Task description →
Among the lines below, a stretch begins at the one with "apply (eventually_idle slider" and ends at the one with "(** The slider that". Repeat that stretch exactly, ends included.

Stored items
========

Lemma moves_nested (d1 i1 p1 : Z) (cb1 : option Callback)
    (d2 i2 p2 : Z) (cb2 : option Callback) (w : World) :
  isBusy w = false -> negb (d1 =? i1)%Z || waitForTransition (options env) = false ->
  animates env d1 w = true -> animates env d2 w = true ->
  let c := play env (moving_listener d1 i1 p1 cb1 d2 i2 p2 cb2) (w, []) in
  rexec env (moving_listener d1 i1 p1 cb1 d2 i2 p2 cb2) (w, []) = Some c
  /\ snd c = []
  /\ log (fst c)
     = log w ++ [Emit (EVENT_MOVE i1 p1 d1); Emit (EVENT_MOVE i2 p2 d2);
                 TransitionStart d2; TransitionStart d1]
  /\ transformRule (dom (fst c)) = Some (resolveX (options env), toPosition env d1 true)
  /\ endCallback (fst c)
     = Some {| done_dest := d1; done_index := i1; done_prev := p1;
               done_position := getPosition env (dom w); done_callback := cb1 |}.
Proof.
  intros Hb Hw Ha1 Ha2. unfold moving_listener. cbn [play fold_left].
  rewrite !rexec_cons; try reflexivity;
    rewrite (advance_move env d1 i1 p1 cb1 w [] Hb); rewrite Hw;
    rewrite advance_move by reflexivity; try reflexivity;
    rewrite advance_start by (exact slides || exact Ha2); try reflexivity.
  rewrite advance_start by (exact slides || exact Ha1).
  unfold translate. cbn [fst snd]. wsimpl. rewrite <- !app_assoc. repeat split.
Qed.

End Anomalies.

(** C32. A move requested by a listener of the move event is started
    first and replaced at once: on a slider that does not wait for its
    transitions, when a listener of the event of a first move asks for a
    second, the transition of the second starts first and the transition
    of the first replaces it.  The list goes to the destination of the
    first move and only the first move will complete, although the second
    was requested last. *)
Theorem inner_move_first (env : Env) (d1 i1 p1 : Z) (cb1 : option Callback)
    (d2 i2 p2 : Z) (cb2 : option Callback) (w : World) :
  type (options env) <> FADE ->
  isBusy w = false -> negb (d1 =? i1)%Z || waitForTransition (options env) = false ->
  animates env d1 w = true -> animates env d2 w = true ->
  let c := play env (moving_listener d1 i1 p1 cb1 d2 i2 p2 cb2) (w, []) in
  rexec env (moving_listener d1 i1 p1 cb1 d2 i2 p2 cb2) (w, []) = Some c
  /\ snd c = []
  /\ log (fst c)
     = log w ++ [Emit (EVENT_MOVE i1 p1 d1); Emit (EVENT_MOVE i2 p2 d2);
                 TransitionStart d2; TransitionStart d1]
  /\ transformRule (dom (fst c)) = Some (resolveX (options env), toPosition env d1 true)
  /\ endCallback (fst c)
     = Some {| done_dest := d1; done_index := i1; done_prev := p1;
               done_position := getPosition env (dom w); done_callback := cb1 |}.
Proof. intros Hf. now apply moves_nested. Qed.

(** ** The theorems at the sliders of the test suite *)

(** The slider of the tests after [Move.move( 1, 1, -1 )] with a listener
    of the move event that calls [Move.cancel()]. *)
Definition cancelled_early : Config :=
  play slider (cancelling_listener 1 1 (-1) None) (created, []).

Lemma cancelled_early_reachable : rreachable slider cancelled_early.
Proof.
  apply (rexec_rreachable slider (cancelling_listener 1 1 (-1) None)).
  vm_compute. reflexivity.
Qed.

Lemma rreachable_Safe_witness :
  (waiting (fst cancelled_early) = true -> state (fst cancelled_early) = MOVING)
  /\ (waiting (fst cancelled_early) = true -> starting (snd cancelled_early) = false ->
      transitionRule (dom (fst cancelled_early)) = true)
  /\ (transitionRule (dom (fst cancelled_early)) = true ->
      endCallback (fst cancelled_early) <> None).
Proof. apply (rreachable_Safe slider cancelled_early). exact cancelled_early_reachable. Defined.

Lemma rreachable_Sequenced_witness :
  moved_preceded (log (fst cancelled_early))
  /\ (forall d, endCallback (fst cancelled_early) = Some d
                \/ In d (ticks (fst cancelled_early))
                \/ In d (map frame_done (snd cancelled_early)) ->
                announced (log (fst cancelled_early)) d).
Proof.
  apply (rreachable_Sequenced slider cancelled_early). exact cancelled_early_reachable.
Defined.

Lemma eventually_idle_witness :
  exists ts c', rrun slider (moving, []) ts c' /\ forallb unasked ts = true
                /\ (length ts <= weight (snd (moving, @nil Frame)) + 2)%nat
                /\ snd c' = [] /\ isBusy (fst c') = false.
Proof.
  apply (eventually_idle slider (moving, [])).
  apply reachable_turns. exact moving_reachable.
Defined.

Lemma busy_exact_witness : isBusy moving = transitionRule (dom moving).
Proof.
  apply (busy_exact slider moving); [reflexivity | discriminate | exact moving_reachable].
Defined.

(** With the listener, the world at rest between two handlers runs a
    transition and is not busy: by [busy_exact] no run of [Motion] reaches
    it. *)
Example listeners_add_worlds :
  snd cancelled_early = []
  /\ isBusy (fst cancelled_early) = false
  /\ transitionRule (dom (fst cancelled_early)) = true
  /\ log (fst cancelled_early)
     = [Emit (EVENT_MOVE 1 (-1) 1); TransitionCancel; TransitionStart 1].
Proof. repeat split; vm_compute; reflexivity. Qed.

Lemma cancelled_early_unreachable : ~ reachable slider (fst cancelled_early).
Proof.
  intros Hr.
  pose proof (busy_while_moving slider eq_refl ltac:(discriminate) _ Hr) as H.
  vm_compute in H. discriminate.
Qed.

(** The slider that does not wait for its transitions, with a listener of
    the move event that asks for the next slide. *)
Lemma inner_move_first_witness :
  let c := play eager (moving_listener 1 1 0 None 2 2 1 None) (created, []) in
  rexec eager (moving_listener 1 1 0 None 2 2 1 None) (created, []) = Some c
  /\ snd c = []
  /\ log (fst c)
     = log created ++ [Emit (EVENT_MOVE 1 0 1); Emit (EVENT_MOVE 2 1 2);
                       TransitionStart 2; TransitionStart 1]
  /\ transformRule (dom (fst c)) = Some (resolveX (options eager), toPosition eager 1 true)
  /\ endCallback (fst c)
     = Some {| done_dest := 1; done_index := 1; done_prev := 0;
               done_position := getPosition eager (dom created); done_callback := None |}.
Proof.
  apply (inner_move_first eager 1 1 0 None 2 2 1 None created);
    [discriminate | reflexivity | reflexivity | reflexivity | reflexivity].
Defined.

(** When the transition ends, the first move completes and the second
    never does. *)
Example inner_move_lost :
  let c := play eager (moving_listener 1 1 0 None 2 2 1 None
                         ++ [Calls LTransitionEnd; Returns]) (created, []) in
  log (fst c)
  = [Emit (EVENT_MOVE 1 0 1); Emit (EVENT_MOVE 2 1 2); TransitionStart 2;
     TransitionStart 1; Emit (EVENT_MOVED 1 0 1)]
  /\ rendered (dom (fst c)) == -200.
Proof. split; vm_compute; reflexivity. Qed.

========

Answer to the problem →
  apply (eventually_idle slider (moving, [])).
  apply reachable_turns. exact moving_reachable.
Defined.

Lemma busy_exact_witness : isBusy moving = transitionRule (dom moving).
Proof.
  apply (busy_exact slider moving); [reflexivity | discriminate | exact moving_reachable].
Defined.

(** With the listener, the world at rest between two handlers runs a
    transition and is not busy: by [busy_exact] no run of [Motion] reaches
    it. *)
Example listeners_add_worlds :
  snd cancelled_early = []
  /\ isBusy (fst cancelled_early) = false
  /\ transitionRule (dom (fst cancelled_early)) = true
  /\ log (fst cancelled_early)
     = [Emit (EVENT_MOVE 1 (-1) 1); TransitionCancel; TransitionStart 1].
Proof. repeat split; vm_compute; reflexivity. Qed.

Lemma cancelled_early_unreachable : ~ reachable slider (fst cancelled_early).
Proof.
  intros Hr.
  pose proof (busy_while_moving slider eq_refl ltac:(discriminate) _ Hr) as H.
  vm_compute in H. discriminate.
Qed.

(** The slider that does not wait for its transitions, with a listener of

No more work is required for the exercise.